Dolci di Carnevale, 7 leccornie tutte italiane
Paese che vai, dolce che trovi. Anche a Carnevale. E in molti casi le ricette e le varianti, nei territori più legati alle tradizioni, cambiano di quartiere in quartiere, di casa in casa.
Ma quali sono i più tradizionali e amati d’Italia?
Chiacchiere, frappe, cenci, bugie, lattughe e sfrappole
Sono tra i dolci carnevaleschi più diffusi in tutta Italia, e con piccole varianti prendono il nome di frappe tra Lazio e Umbria, di cenci in Toscana, di bugie in Piemonte, Valle d’Aosta e Liguria, sfrappole in Emilia Romagna, galani in Veneto, lattughe tra Brescia e Mantova, crostoli in Friuli Venezia Giulia. Un successo, insomma, che si estende dal nord al sud, e non è difficile capirne il motivo. È poco dispendioso, facile da realizzare (soprattutto per chi ha dimestichezza con la cucina) e davvero ghiotto!
Servono solo farina, uova, burro e liquore per l’impasto, che viene tagliato in striscioline e fritto in abbondante olio. E se vi sembra pesante, sappiate che originariamente, nell’antica Roma, le striscioline di pasta venivano fritte nel grasso del maiale!
Un dolce per molti, anzi, per tutti. Da Vergani è disponibile anche la versione vegana (250 grammi, 3,99€).
Tortelli
Piccole palline immerse nell’olio bollente, pronte per essere farcite da crema pasticcera, chantilly o cioccolato, ma anche perfette per essere gustate lisce, rigorosamente completate da zucchero semolato. A Milano quelli della tradizione si chiamavano farsoe, ma si trovano in tutta Italia e, insieme alle chiacchiere, sono i dolci più amati e diffusi a Carnevale. In Valle d’Aosta si usa farcirli con uva sultanina imbevuta nel rum.

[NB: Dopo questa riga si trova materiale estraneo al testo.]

(** * The strategy-board share-code codec

    A shallow embedding of [python/stgy_encoder.py] and
    [python/stgy_decoder.py]: the character cipher, the container framing,
    the binary layout (header, icon list, TLV sections, footer) and the icon
    and background tables, followed by the properties established for them.

    Conventions of the embedding.
    - A Python [bytes]/[bytearray] value is a [list Z]; [bytes_ok] says that
      every element is in 0..255.
    - A Python [str] is a [string], one [ascii] per code point (code points
      0..255).
    - A Python exception is a value of [exn]; code that may raise returns a
      [outcome].
    - A Python [float] that holds a coordinate is an exact rational, kept in
      lowest terms ([Qred]) so that equal numbers are equal terms.
    - [zlib] and the UTF-8 decoder of the standard library are not part of
      the repository; they are variables of the sections that use them. *)

From Stdlib Require Import ZArith List String Ascii Bool Lia QArith Qround.
From Stdlib Require Import DecimalString.
Import ListNotations.

Open Scope Z_scope.

(* ------------------------------------------------------------------ *)
(** ** Exceptions and results *)

Inductive exn : Set :=
| IndexError        (* subscript out of range *)
| struct_error      (* struct.pack / unpack_from / pack_into *)
| binascii_Error    (* base64.b64decode *)
| zlib_error        (* zlib.decompress *)
| OutOfFuel.        (* a loop of the model ran out of fuel; never a Python error *)

Inductive outcome (A : Type) : Type :=
| Ok (a : A)
| Raise (e : exn).

Arguments Ok {A} a.
Arguments Raise {A} e.

Definition bind {A B : Type} (m : outcome A) (k : A -> outcome B) : outcome B :=
  match m with
  | Ok a => k a
  | Raise e => Raise e
  end.

Notation "x <- m ;; k" := (bind m (fun x => k))
  (at level 61, m at next level, right associativity).
Notation "' pat <- m ;; k" := (bind m (fun x => match x with pat => k end))
  (at level 61, pat pattern, m at next level, right associativity).

Definition is_ok {A : Type} (m : outcome A) : bool :=
  match m with Ok _ => true | Raise _ => false end.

Cicerchiata, pignolata e struffoli
Così tipica da essere insignita della denominazione PAT (prodotto agroalimentare tradizionale italiano) per la regione Abruzzo, una magia di irresistibile bontà che “una tira l’altra” come le ciliegie, ma queste sono palline fitte e ricoperte di miele e zuccherini colorati.
Solo farina, uova e zucchero per l’impasto, ma si sa: sono proprio questi gli ingredienti magici della pasticceria tradizionale. Vi sembra di averla vista con qualche altro nome? In Calabria e in Sicilia si chiama pignolata, in Campania sono gli struffoli. E qualcuno la preferisce a Natale.
Is Zippulas
Ovvero le zeppole sarde, frittelle lievitate a base di farina, o semola, impastata con latte, succo di arancia e liquore. L’abilità consiste nel dare all’impasto la giusta consistenza per poi modellarlo, a mano o con l’aiuto di un imbuto, nella sua particolare forma “attorcigliata”. Una sfida solo per i più abili conoscitori delle tradizioni.
Castagnole
Palline grandi come una noce fritte nell’olio bollente, servite con zucchero a velo, o alchermes, o miele. Se ne parla in un manoscritto del 700 a Viterbo, ma la ricetta è estesa a buona parte del centro Italia, con ripieno di panna o di crema pasticcera. Nelle Marche un detto recita “Finito Carnevale/ finito amore/ finito il far la pacchia da signore/ finito il setacciar farina in fiore/finito il mangiare castagnole”.
Tagliatelle fritte
Niente ragù: in occasione del carnevale, l’iconica pasta emiliano-romagnola indossa lo zucchero e si trasforma in uno dei più golosi dolci di questa festa. Farina, uova, zucchero, rum e scorza di limone. Semplici ingredienti ricorrenti nella tradizione dolciaria, pronti per essere fritti e diventare nidi di tagliatelle. Dolci, per questa occasione!
Migliaccio
Una vera e propria torta, a base di semolino e ricotta, diffusa soprattutto a Napoli. Una ricetta mutuata dalla tradizione contadina. Il nome deriva dal miglio, cereale da cui si otteneva la farina, che nel tempo è stato sostituito dal grano. Gli ingredienti base sono gli stessi del ripieno della sfogliatella napoletana, motivo per cui da molti il migliaccio è chiamato sfogliata.
Siamo riusciti anche questa volta a farvi venire l’acquolina in bocca?